Case Study: Medical Writing in a Complex Clinical Development Program

Clinical Research NewsMay 17, 2026

When clinical development moves beyond established science

A global pharmaceutical company initiated a clinical development program to explore an existing compound in a new indication within the field of rare neglected tropical diseases (NTD ). While early data indicated potential, the development context was highly uncertain.

The indication had no validated clinical endpoints and limited precedent in formal clinical trials. At the same time, the program progressed rapidly toward late-phase development, requiring a Phase 3 clinical trial protocol and regulatory documentation that could meet expectations from global Health Authorities, including EMA, US FDA and WHO.

The challenge was not only scientific. It was structural. Multiple documents evolved in parallel, regulatory feedback required continuous updates and alignment across stakeholders became increasingly difficult to maintain.

Challenges: managing scientific uncertainty and constant change

The medical writing effort was shaped by a set of challenges that go beyond what is typically expected.

First, the absence of standardized endpoints meant that the clinical team could not rely on existing frameworks. Each element of the trial design required justification, supported by scientific evidence and translated into a clear regulatory narrative.

Second, the program involved multiple rounds of scientific advice with different agencies. Feedback from EMA, FDA and WHO introduced evolving and sometimes diverging expectations. Each update had to be reflected consistently across the clinical trial protocol, briefing packages and supporting documents.

Third, the volume and interdependency of documents created a high risk of inconsistencies. Changes made in one document could impact several others, requiring continuous oversight to maintain alignment.

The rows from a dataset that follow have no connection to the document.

(* ===== verification/Pmem.v ===== *)
(** The physical memory driver (drivers/misc/pmem.c): devices, open files, the
    connection of client files to a master file, the mappings of both in user
    space, and the interface for other drivers.

    The state is the table of devices, the open files with their private data,
    and the user mappings.  A mapping holds the page table entries written
    through it (page address to frame).  Every operation runs under the
    semaphores the driver takes, so it is one step; the one place where the
    driver drops a lock and looks again ([pmem_lock_data_and_mm]) takes the
    data before and after as two arguments.  [None] stands for a kernel oops:
    BUG_ON, or memory written outside of a table. *)

From S2P Require Import Prelude PmemAlloc.

(** ** Data *)

Definition PMEM_MAX_DEVICES : Z := 10.
Definition MISC_MAJOR : Z := 10.

Definition PMEM_FLAGS_BUSY : Z := 1.
Definition PMEM_FLAGS_CONNECTED : Z := Z.shiftl 1 1.
Definition PMEM_FLAGS_MASTERMAP : Z := Z.shiftl 1 2.
Definition PMEM_FLAGS_SUBMAP : Z := Z.shiftl 1 3.
Definition PMEM_FLAGS_UNSUBMAP : Z := Z.shiftl 1 4.

Record pmem_region := mk_region { offset : Z; len : Z }.

#[global] Instance pmem_region_eq_dec : EqDecision pmem_region.
Proof. solve_decision. Defined.

Record pmem_data := mk_data {
  index : Z; flags : Z; vma : option Z; task : option Z; pid : Z; master_fd : Z;
  master_file : option Z; region_list : list pmem_region; ref : Z }.

Definition set_index (d : pmem_data) i :=
  mk_data i (flags d) (vma d) (task d) (pid d) (master_fd d) (master_file d) (region_list d) (ref d).
Definition set_flags (d : pmem_data) f :=
  mk_data (index d) f (vma d) (task d) (pid d) (master_fd d) (master_file d) (region_list d) (ref d).
Definition set_vma (d : pmem_data) v :=
  mk_data (index d) (flags d) v (task d) (pid d) (master_fd d) (master_file d) (region_list d) (ref d).
Definition set_task (d : pmem_data) t :=
  mk_data (index d) (flags d) (vma d) t (pid d) (master_fd d) (master_file d) (region_list d) (ref d).
Definition set_pid (d : pmem_data) p :=
  mk_data (index d) (flags d) (vma d) (task d) p (master_fd d) (master_file d) (region_list d) (ref d).
Definition set_master (d : pmem_data) fd f :=
  mk_data (index d) (flags d) (vma d) (task d) (pid d) fd f (region_list d) (ref d).
Definition set_regions (d : pmem_data) l :=
  mk_data (index d) (flags d) (vma d) (task d) (pid d) (master_fd d) (master_file d) l (ref d).
Definition set_ref (d : pmem_data) r :=
  mk_data (index d) (flags d) (vma d) (task d) (pid d) (master_fd d) (master_file d) (region_list d) r.

Definition has_flag (d : pmem_data) (f : Z) : bool := ctrue (Z.land (flags d) f).
Definition add_flag (d : pmem_data) (f : Z) : pmem_data := set_flags d (Z.lor (flags d) f).
Definition PMEM_IS_SUBMAP (d : pmem_data) : bool :=
  has_flag d PMEM_FLAGS_SUBMAP && negb (has_flag d PMEM_FLAGS_UNSUBMAP).

(** A file: its device number, O_SYNC, its private data. *)
Record file := mk_file { f_major : Z; f_minor : Z; f_sync : bool; private_data : option pmem_data }.

(** A mapping: its interval, offset, whether the driver's vm_ops are set, and
    the page table entries written through it. *)
Record vm_area := mk_vma {
  vm_start : Z; vm_end : Z; vm_pgoff : Z; vm_ops : bool; ptes : gmap Z Z }.

Record world := mk_world { pmem : list pmem_info; files : gmap Z file; vmas : gmap Z vm_area }.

Finally, the internal team operated under significant time and resource constraints. Key scientific input was not always readily available in a structured format, requiring additional effort to build a complete and coherent documentation package.

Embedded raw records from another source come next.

(* ===== verification/Wakelock.v ===== *)
(** Wake locks (kernel/power/wakelock.c): the locks that keep the system from
    suspending, their time-outs, the expire timer, the suspend work item and
    the statistics.

    A lock is an address in [locks]; the lists [inactive_locks] and
    [active_wake_locks[]] are lists of addresses.  Every operation is one
    critical section under [list_lock]; the clocks it reads are its [env].
    [suspend], which drops the lock around [pm_suspend], is two steps.  [None]
    is a BUG. *)

From S2P Require Import Prelude.

(** ** Data *)

Definition WAKE_LOCK_SUSPEND : Z := 0.
Definition WAKE_LOCK_IDLE : Z := 1.
Definition WAKE_LOCK_TYPE_COUNT : Z := 2.

Definition WAKE_LOCK_TYPE_MASK : Z := 15.
Definition WAKE_LOCK_INITIALIZED : Z := Z.shiftl 1 8.
Definition WAKE_LOCK_ACTIVE : Z := Z.shiftl 1 9.
Definition WAKE_LOCK_AUTO_EXPIRE : Z := Z.shiftl 1 10.
Definition WAKE_LOCK_PREVENTING_SUSPEND : Z := Z.shiftl 1 11.

Definition LONG_MAX : Z := 2147483647.

(** Times are nanoseconds ([ktime_t]). *)
Record wl_stat := mk_stat {
  count : Z; expire_count : Z; wakeup_count : Z; total_time : Z;
  prevent_suspend_time : Z; max_time : Z; last_time : Z }.

Record wake_lock := mk_lock { flags : Z; expires : Z; stat : wl_stat }.

Record wl_state := mk_wl {
  locks : gmap Z wake_lock;
  inactive_locks : list Z;
  active_suspend : list Z;          (* active_wake_locks[WAKE_LOCK_SUSPEND] *)
  active_idle : list Z;             (* active_wake_locks[WAKE_LOCK_IDLE] *)
  current_event_num : Z;
  expire_timer : option Z;          (* the jiffy the timer is armed for *)
  suspend_work : bool;              (* the work item is queued *)
  suspending : option Z;            (* inside pm_suspend, entered at this event number *)
  last_sleep_time_update : Z;
  wait_for_wakeup : bool }.

(** The three locks the file itself owns. *)
Definition main_wake_lock : Z := 0.
Definition unknown_wakeup : Z := 1.
Definition deleted_wake_locks : Z := 2.

(** The clocks: jiffies, the monotonic clock, the monotonic time of the last
    tick, and the length of a tick. *)
Record env := mk_env { jiffies : Z; ktime_get : Z; tick_time : Z; tick_nsec : Z }.

Definition set_lock_flags (l : wake_lock) f := mk_lock f (expires l) (stat l).
Definition set_stat (l : wake_lock) st := mk_lock (flags l) (expires l) st.
Definition set_last_time (l : wake_lock) t :=
  let st := stat l in
  set_stat l (mk_stat (count st) (expire_count st) (wakeup_count st) (total_time st)
                (prevent_suspend_time st) (max_time st) t).
Definition set_prevent_time (l : wake_lock) t :=
  let st := stat l in
  set_stat l (mk_stat (count st) (expire_count st) (wakeup_count st) (total_time st)
                t (max_time st) (last_time st)).

Definition has_flag (l : wake_lock) (f : Z) : bool := ctrue (Z.land (flags l) f).
Definition set_flag (l : wake_lock) (f : Z) := set_lock_flags l (Z.lor (flags l) f).
Definition clear_flag (l : wake_lock) (f : Z) := set_lock_flags l (Z.land (flags l) (Z.lnot f)).
Definition lock_type (l : wake_lock) : Z := Z.land (flags l) WAKE_LOCK_TYPE_MASK.

(** [(long)(lock->expires - jiffies)]. *)
Definition time_left (e : env) (l : wake_lock) : Z := s32 (u32 (expires l - jiffies e)).

Definition with_locks (s : wl_state) m :=
  mk_wl m (inactive_locks s) (active_suspend s) (active_idle s) (current_event_num s) (expire_timer s)
    (suspend_work s) (suspending s) (last_sleep_time_update s) (wait_for_wakeup s).
Definition with_lists (s : wl_state) i a b :=
  mk_wl (locks s) i a b (current_event_num s) (expire_timer s)
    (suspend_work s) (suspending s) (last_sleep_time_update s) (wait_for_wakeup s).
Definition with_event (s : wl_state) n :=
  mk_wl (locks s) (inactive_locks s) (active_suspend s) (active_idle s) n (expire_timer s)
    (suspend_work s) (suspending s) (last_sleep_time_update s) (wait_for_wakeup s).
Definition with_timer (s : wl_state) t :=
  mk_wl (locks s) (inactive_locks s) (active_suspend s) (active_idle s) (current_event_num s) t
    (suspend_work s) (suspending s) (last_sleep_time_update s) (wait_for_wakeup s).
Definition with_work (s : wl_state) b :=
  mk_wl (locks s) (inactive_locks s) (active_suspend s) (active_idle s) (current_event_num s)
    (expire_timer s) b (suspending s) (last_sleep_time_update s) (wait_for_wakeup s).
Definition with_suspending (s : wl_state) x :=
  mk_wl (locks s) (inactive_locks s) (active_suspend s) (active_idle s) (current_event_num s)
    (expire_timer s) (suspend_work s) x (last_sleep_time_update s) (wait_for_wakeup s).
Definition with_sleep_update (s : wl_state) t :=
  mk_wl (locks s) (inactive_locks s) (active_suspend s) (active_idle s) (current_event_num s)
    (expire_timer s) (suspend_work s) (suspending s) t (wait_for_wakeup s).
Definition with_wait (s : wl_state) b :=
  mk_wl (locks s) (inactive_locks s) (active_suspend s) (active_idle s) (current_event_num s)
    (expire_timer s) (suspend_work s) (suspending s) (last_sleep_time_update s) b.

Definition active (s : wl_state) (type : Z) : list Z :=
  if type =? WAKE_LOCK_SUSPEND then active_suspend s else active_idle s.
Definition upd_lock (s : wl_state) (id : Z) (f : wake_lock → wake_lock) : wl_state :=
  with_locks s (alter f id (locks s)).

(** [list_del(&lock->link)], whichever list the lock is on. *)
Definition list_del (s : wl_state) (id : Z) : wl_state :=
  let del := filter (λ i, i ≠ id) in
  with_lists s (del (inactive_locks s)) (del (active_suspend s)) (del (active_idle s)).
Definition add_inactive (s : wl_state) (id : Z) : wl_state :=
  with_lists s (id :: inactive_locks s) (active_suspend s) (active_idle s).
Definition list_add (s : wl_state) (type id : Z) : wl_state :=
  if type =? WAKE_LOCK_SUSPEND then with_lists s (inactive_locks s) (id :: active_suspend s) (active_idle s)
  else with_lists s (inactive_locks s) (active_suspend s) (id :: active_idle s).
Definition list_add_tail (s : wl_state) (type id : Z) : wl_state :=
  if type =? WAKE_LOCK_SUSPEND then with_lists s (inactive_locks s) (active_suspend s ++ [id]) (active_idle s)
  else with_lists s (inactive_locks s) (active_suspend s) (active_idle s ++ [id]).

(** ** Statistics *)

(** The time at which an expired lock ran out; [None] is a return value of 0. *)
Definition get_expired_time (e : env) (l : wake_lock) : option Z :=
  if negb (has_flag l WAKE_LOCK_AUTO_EXPIRE) then None
  else
    let timeout := time_left e l in
    if timeout >? 0 then None else Some (s64 (tick_time e - u32 (- timeout) * tick_nsec e)).

Definition wake_unlock_stat_locked (e : env) (s : wl_state) (expired : bool) (l : wake_lock) : wake_lock :=
  if negb (has_flag l WAKE_LOCK_ACTIVE) then l
  else
    let '(now, expired) := match get_expired_time e l with Some t => (t, true) | None => (ktime_get e, expired) end in
    let st := stat l in
    let duration := s64 (now - last_time st) in
    let st := mk_stat (s32 (count st + 1)) (if expired then s32 (expire_count st + 1) else expire_count st)
                (wakeup_count st) (s64 (total_time st + duration)) (prevent_suspend_time st)
                (if duration >? max_time st then duration else max_time st) (ktime_get e) in
    let l := set_stat l st in
    if has_flag l WAKE_LOCK_PREVENTING_SUSPEND then
      let duration := s64 (now - last_sleep_time_update s) in
      clear_flag (set_prevent_time l (s64 (prevent_suspend_time st + duration))) WAKE_LOCK_PREVENTING_SUSPEND
    else l.

(** The body of the loop of [update_sleep_wait_stats_locked]. *)
Definition sleep_wait_stat (e : env) (s : wl_state) (done : bool) (l : wake_lock) : wake_lock :=
  let elapsed := s64 (ktime_get e - last_sleep_time_update s) in
  let expired := get_expired_time e l in
  let l := if has_flag l WAKE_LOCK_PREVENTING_SUSPEND then
             let add := match expired with Some t => s64 (t - last_sleep_time_update s) | None => elapsed end in
             set_prevent_time l (s64 (prevent_suspend_time (stat l) + add))
           else l in
  if done || bool_decide (is_Some expired) then clear_flag l WAKE_LOCK_PREVENTING_SUSPEND
  else set_flag l WAKE_LOCK_PREVENTING_SUSPEND.

Definition update_sleep_wait_stats_locked (e : env) (s : wl_state) (done : bool) : wl_state :=
  let s' := fold_left (λ s' id, upd_lock s' id (sleep_wait_stat e s done)) (active_suspend s) s in
  with_sleep_update s' (ktime_get e).

(** One line of /proc/wakelocks: count, expire count, wake-up count, active
    time, total time, prevented-suspend time, maximum, last change. *)
Record stat_line := mk_line {
  ln_count : Z; ln_expire : Z; ln_wakeup : Z; ln_active : Z; ln_total : Z; ln_prevent : Z; ln_max : Z; ln_last : Z }.

Definition print_lock_stat (e : env) (s : wl_state) (l : wake_lock) : stat_line :=
  let st := stat l in
  if has_flag l WAKE_LOCK_ACTIVE then
    let expired := get_expired_time e l in
    let now := default (ktime_get e) expired in
    let add_time := s64 (now - last_time st) in
    mk_line (s32 (count st + 1))
      (if bool_decide (is_Some expired) then s32 (expire_count st + 1) else expire_count st)
      (wakeup_count st)
      (if bool_decide (is_Some expired) then 0 else add_time)
      (s64 (total_time st + add_time))
      (if has_flag l WAKE_LOCK_PREVENTING_SUSPEND
       then s64 (prevent_suspend_time st + s64 (now - last_sleep_time_update s)) else prevent_suspend_time st)
      (if add_time >? max_time st then add_time else max_time st) (last_time st)
  else
    mk_line (count st) (expire_count st) (wakeup_count st) 0 (total_time st) (prevent_suspend_time st)
      (max_time st) (last_time st).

Without strong coordination, the risk of inconsistencies, delays and regulatory misalignment was significant.

Approach: extending the role of medical writing

We assigned a lead medical writer who took full ownership of the documentation landscape. In this case, the role extended well beyond traditional medical writing responsibilities.

Scientific contribution beyond documentation:
From the outset, we contributed to the scientific foundation of the program. Rather than relying solely on provided input, we conducted literature research, developed scientific background sections and verified assumptions used in the clinical and regulatory strategy. This ensured that all documents were grounded in a consistent and defensible scientific rationale.
End-to-end ownership and alignment across documents
The medical writer maintained oversight of the clinical trial protocol, multiple scientific advice briefing packages and additional strategic documents. Each update driven by regulatory feedback was implemented consistently across all materials, reducing the risk of conflicting messages.
Active management of complexity and decision tracking
To maintain control in a highly iterative environment, we implemented structured tracking of discussions, decisions and rationale. This allowed the team to maintain continuity, avoid revisiting previously resolved topics and ensure that all stakeholders worked from the same understanding.
Alignment across global health authorities, including WHO
Beyond EMA and US FDA interactions, the program required alignment with WHO expectations, which introduced additional complexity. We ensured that documentation remained coherent across these different regulatory perspectives, each with its own priorities.
Collaboration with cross-functional experts and internal SGS teams
The medical writer worked closely with clinical, regulatory and strategic stakeholders, acting as a central point of coordination. In addition, we involved internal team members for quality control and consistency checks, ensuring that all documents met high standards of accuracy, clarity and compliance.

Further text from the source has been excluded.